Directions:
Below are records. Find each line in them that holds the word "getUpdatedProjectGraph" and copy it.

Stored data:
::::::::::
Section Component.
(** The host's [Date.parse]. *)
Variable Date_parse : string -> TimeValue.

(** The callback of [processedHistory.filter] (lines 33-60). *)
Definition keepEntry (selectedWorkshop startDate endDate : string)
    (entry : HistoryEntryWithStatus) : bool :=
  if negb (selectedWorkshop =? "all")%string
     && negb (workshopId entry =? selectedWorkshop)%string
  then false
  else if truthy startDate || truthy endDate then
    let entryDate := Date_parse (maintenanceDate entry) in
    if truthy startDate && Date_lt entryDate (Date_parse startDate) then false
    else if truthy endDate && Date_gt entryDate (Date_parse endDate) then false
    else true
  else true.

Definition filteredHistory (processedHistory : list HistoryEntryWithStatus)
    (selectedWorkshop startDate endDate : string) : list HistoryEntryWithStatus :=
  filter (keepEntry selectedWorkshop startDate endDate) processedHistory.

(** [getTime() - getTime()]: [NaN] when one of the dates is invalid. *)
Definition getTime_sub (a b : TimeValue) : option Z :=
  match a, b with
  | Some x, Some y => Some (x - y)
  | _, _ => None
  end.
(** X20.  A build resolves exactly when nothing failed: the validity check
    recorded no error, the manifests were read, the nodes were normalized,
    the provider phases returned a graph and the implicit dependencies
    could be applied to it.  It then resolves with that graph and with the
    cache made from the configuration, the combined manifest, the root
    compiler configuration and the file map as the build leaves it, cached
    dependency lists copied onto its files. *)
Theorem build_resolves_iff_nothing_failed {Rust}
    env projectRootMap externalNodes fileMap allWorkspaceFiles
    (rustReferences : Rust) fileMapCache plugins
    (sourceMap : ConfigurationSourceMaps) projectGraph projectFileMapCache :
  let projects := projectsByName projectRootMap in
  let nxJson := readNxJson env in
  built
    (buildProjectGraphUsingProjectFileMap env projectRootMap externalNodes
       fileMap allWorkspaceFiles rustReferences fileMapCache plugins
       sourceMap)
  = Returned (projectGraph, projectFileMapCache)
  ↔ validityErrors env projects nxJson = []
    ∧ ∃ packageJsonDeps builder updatedGraph finalBuilder,
        let chosen :=
          chooseFilesToProcess fileMapCache packageJsonDeps projects nxJson
            (readRootTsConfig env) fileMap in
        let ctx :=
          createContext env projects nxJson externalNodes fileMap chosen.1 in
        readCombinedDeps env = Returned packageJsonDeps
        ∧ (b ← addExternalNodes
                 (ProjectGraphBuilder.setVersion "6.0"
                    (ProjectGraphBuilder.create None))
                 externalNodes;
           normalizeProjectNodes env ctx b) = Returned builder
        ∧ outcome
            (updateProjectGraphWithPlugins env ctx
               (ProjectGraphBuilder.getUpdatedProjectGraph builder) plugins
               sourceMap)
          = Returned updatedGraph
        ∧ applyImplicitDependencies env projects
            (ProjectGraphBuilder.create (Some updatedGraph))
          = Returned finalBuilder
        ∧ projectGraph
          = ProjectGraphBuilder.getUpdatedProjectGraph finalBuilder
        ∧ projectFileMapCache
          = NxDepsCache.createProjectFileMapCache nxJson packageJsonDeps
              (copyCachedDeps chosen.2 fileMap) (readRootTsConfig env).
Proof.
  intros projects nxJson.
  unfold buildProjectGraphUsingProjectFileMap.
  fold projects. fold nxJson.
  split.
  - destruct (readCombinedDeps env) as [packageJsonDeps|e]; [|done].
    destruct (chooseFilesToProcess _ _ _ _ _ _)
      as [filesToProcess cachedFileData] eqn:Hchoose.
    cbn [built]. unfold buildProjectGraphUsingContext.
    destruct (_ ≫= _) as [builder|e] eqn:Hnodes; [|by destruct e].
    destruct (outcome _) as [updatedGraph|e] eqn:Hphases.
    2:{ destruct e; cbn; try done.
        cbn [CreateDependenciesContext.projects createContext].
        by destruct (applyImplicitDependencies _ _ _) as [?|[]]. }
    cbn [assembled assembledFileMap CreateDependenciesContext.projects
         CreateDependenciesContext.fileMap createContext].
    destruct (applyImplicitDependencies _ _ _) as [finalBuilder|e]
      eqn:Himplicit; [|by destruct e].
    cbn. destruct (validityErrors _ _ _) as [|v vs]; [|done].
    cbn. intros [= <- <-]. split; [done|].
    exists packageJsonDeps, builder, updatedGraph, finalBuilder.
    rewrite Hchoose. cbn [fst snd]. done.
  - intros (Hvalid & packageJsonDeps & builder & updatedGraph & finalBuilder
            & Hdeps & Hnodes & Hphases & Himplicit & -> & ->).
    rewrite Hdeps, Hvalid.
    destruct (chooseFilesToProcess _ _ _ _ _ _)
      as [filesToProcess cachedFileData].
    cbn [fst snd] in *. cbn [built].
    unfold buildProjectGraphUsingContext.
    rewrite Hnodes, Hphases.
    cbn [assembled assembledFileMap CreateDependenciesContext.projects
         CreateDependenciesContext.fileMap createContext].
    by rewrite Himplicit.
Qed.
::::::::::
Answer section:
               (ProjectGraphBuilder.getUpdatedProjectGraph builder) plugins
          = ProjectGraphBuilder.getUpdatedProjectGraph finalBuilder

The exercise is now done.